§ Material shown
(** The dataset of the README, the same without a timestamp, and one
    that names no file. *)
Definition nzAddresses : KoordinatesDataset :=
  {| apiKind := WFS; initialDataset := "nz-addresses.csv";
     initialDatasetLocation := "https://koordinates.example/initial";
     initialDatasetTs := "2023-12-20T00:00:00Z" |}.

Definition noTimestamp : KoordinatesDataset :=
  {| apiKind := WFS; initialDataset := "nz-addresses.csv";
     initialDatasetLocation := "https://koordinates.example/initial";
     initialDatasetTs := "" |}.

Definition noFileName : KoordinatesDataset :=
  {| apiKind := WFS; initialDataset := "";
     initialDatasetLocation := "";
     initialDatasetTs := "2023-12-20T00:00:00Z" |}.

(** A stream that breaks after two lines. *)
Definition brokenStream : list StreamEvent :=
  [line "id,name"; line "1,Alice"; error "EIO: i/o error, read"].

(** The world [w] after the further [actions]. *)
Definition logged (w : World) (actions : list IoAction) : World :=
  {| dirs := dirs w; files := files w; remote := remote w;
     trace := trace w ++ actions |}.

(** ** The whole dataset object *)

Module Client.

(** The part of the object the initial-dataset methods read, built here
    before the fields of the object take the same names. *)
Definition initialDatasetPart (kind : APIKind) (dataset location ts : string)
    : KoordinatesDataset :=
  {| apiKind := kind; initialDataset := dataset;
     initialDatasetLocation := location; initialDatasetTs := ts |}.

§ Problem description
The expected answer is a number and nothing else: how many lines above include the word "Definition".

§ Answer to this task
6